One parameter to note is the vocabulary size (`n_vocab`). The GPT-2 tokeniser has a default vocabulary size of 50,257, but for training on a GPU, it is helpful to use numbers that are more hardware-friendly. Specifically, numbers with many factors of 2 can lead to more efficient computation. To achieve this, we set the vocabulary size to 50,304, which is slightly larger than needed but has many factors of 2. Note that the extra tokens will not be used in practice — they simply act as placeholders without meaningful embeddings.

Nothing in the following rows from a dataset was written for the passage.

(** * DictionaryApp (MyApp/app/index.tsx): a shallow embedding

    The component keeps four state slots ([word], [definition], [loading],
    [error]), one asynchronous handler ([fetchDefinition]) and a render
    function.  The embedding follows the source:

    - JavaScript strings are sequences of UTF-16 code units;
    - the erased TypeScript interfaces become records, the union
      [ApiResponse | ApiError] a sum, the casts [data as ...] nothing:
      a parsed body has one of the two declared shapes, whatever the
      status, and a property the code guards against may be missing;
    - the handler is a small program of state updates and awaits, run
      either on its own against the replies of the network or inside an
      event loop where other handlers interleave at the awaits;
    - the JSX tree is a tree of elements, text and numbers.

    The repository holds two copies of the file; they differ in the title
    text, in colours and in comments only.  The first copy is modelled. *)

From Stdlib Require Import NArith List String Ascii DecimalString DecimalNat Lia.
From stdpp Require Import base list strings relations.

Local Open Scope N_scope.

(** ** JavaScript strings *)

Definition JsString := list N.

(** A source literal (ASCII) as code units. *)
Definition lit (s : string) : JsString :=
  N_of_ascii <$> list_ascii_of_string s.

(** ECMAScript WhiteSpace: TAB, VT, FF, ZWNBSP and the Zs category. *)
Definition is_white_space (c : N) : bool :=
  (c =? 0x0009) || (c =? 0x000B) || (c =? 0x000C) || (c =? 0xFEFF)
  || (c =? 0x0020) || (c =? 0x00A0) || (c =? 0x1680)
  || ((0x2000 <=? c) && (c <=? 0x200A))
  || (c =? 0x202F) || (c =? 0x205F) || (c =? 0x3000).

(** ECMAScript LineTerminator: LF, CR, LS, PS. *)
Definition is_line_terminator (c : N) : bool :=
  (c =? 0x000A) || (c =? 0x000D) || (c =? 0x2028) || (c =? 0x2029).

Definition is_trimmed (c : N) : bool :=
  is_white_space c || is_line_terminator c.

Fixpoint trimStart (s : JsString) : JsString :=
  match s with
  | [] => []
  | c :: rest => if is_trimmed c then trimStart rest else s
  end.

Definition trimEnd (s : JsString) : JsString :=
  reverse (trimStart (reverse s)).

(** [String.prototype.trim] *)
Definition trim (s : JsString) : JsString := trimEnd (trimStart s).

(** ToBoolean on a string: only the empty string is falsy. *)
Definition truthy (s : JsString) : bool :=
  match s with [] => false | _ :: _ => true end.

(** [x || y] where [x] is a string that may be undefined. *)
Definition js_or (x : option JsString) (y : JsString) : JsString :=
  match x with
  | Some s => if truthy s then s else y
  | None => y
  end.

(** The double quote character, as text. *)
Definition quote : JsString := [0x22].

(** Number to string, as a template literal or a text child prints it. *)
Definition decimal (n : nat) : JsString :=
  lit (NilEmpty.string_of_uint (Nat.to_uint n)).

(** ** The interfaces *)

Module Api.

(** [interface Definition { definition: string; example?: string }] *)
Record Definition_ := {
  definition : JsString;
  example : option JsString
}.

(** [interface Meaning] *)
Record Meaning := {
  partOfSpeech : JsString;
  definitions : list Definition_
}.
Definition tool_check_events : trace :=
  [Log INFO "----------------check_snyk_installed started-----------------";
   Spawn ["snyk"; "--version"];
   Log INFO "Snyk CLI is installed: {result.stdout.strip()}";
   Log INFO "----------------check_snyk_installed Ended-----------------"].

Definition token_check_events (token : string) : trace :=
  [Log INFO "----------------check_snyk_token Started-----------------";
   Spawn ["snyk"; "auth"; token];
   Log INFO "Authenticated to Snyk successfully.";
   Log INFO "----------------check_snyk_token Ended-----------------"].

(** The events of [main] up to and including a successful token check. *)
Definition setup_events (w : World) (token : string) : trace :=
  startup_events w ++ tool_check_events ++ token_check_events token.

(** The commands of the setup: the tool check and the token check. *)
Definition setup_command (c : list string) : Prop :=
  c = ["snyk"; "--version"] \/ exists token, c = ["snyk"; "auth"; token].

(** An event of a run that neither scans nor asks the change-set
    resolver: any command it spawns is one of the setup's, and it opens
    no repository, fetches nothing and asks for no diff. *)
Definition setup_event (e : event) : Prop :=
  match e with
  | Spawn c => setup_command c
  | OpenRepo _ | GitFetch _ | GitDiff _ _ _ => False
  | _ => True
  end.

(** A computation all of whose events, from any trace, are of that kind. *)
Definition scanless {A} (m : M A) : Prop :=
  forall tr, exists more, snd (m tr) = tr ++ more /\ Forall setup_event more.

(** What the scan of the push block gets back from the scanner, for the
    target of the configuration. *)
Definition push_scan_result (w : World) (cfg : dict) : option CompletedProcess :=
  match target_command w sast_tool (dict_get cfg "target" PNone) with
  | Some command =>
      if forallb (passable w) command then
        match run_process w command with
        | Exited r => Some r
        | _ => None
        end
      else None
  | None => None
  end.

(** The setup goes through: configuration loaded, tool found, token not in
    the environment, a string in the configuration, and accepted. *)
Definition setup_succeeds (w : World) (cfg : dict) : Prop :=
  loaded_config w = Some cfg
  /\ tool_installed w = true
  /\ ~ In "SNYK_TOKEN" (environ w)
  /\ exists token,
       dict_get cfg "auth_token" PNone = PStr token /\ auth_accepted w token = true.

%% Cell type:markdown id: tags:
### Model
%% Cell type:markdown id: tags:
Next, we set up the GPT model. Our goal is to match the original training setup of GPT-2 as closely as possible. To do this, we follow the initialisation strategy outlined in the key research papers about GPT ([Radford et al., 2018](https://cdn.openai.com/research-covers/language-unsupervised/language_understanding_paper.pdf); [Radford et al., 2019](https://cdn.openai.com/better-language-models/language_models_are_unsupervised_multitask_learners.pdf); [Brown et al., 2020](https://arxiv.org/pdf/2005.14165)) as well as the official implementation ([link](https://github.com/openai/gpt-2)). Here is a summary of this strategy:
* Token embeddings → Normal distribution with mean $0$ and variance $0.02$.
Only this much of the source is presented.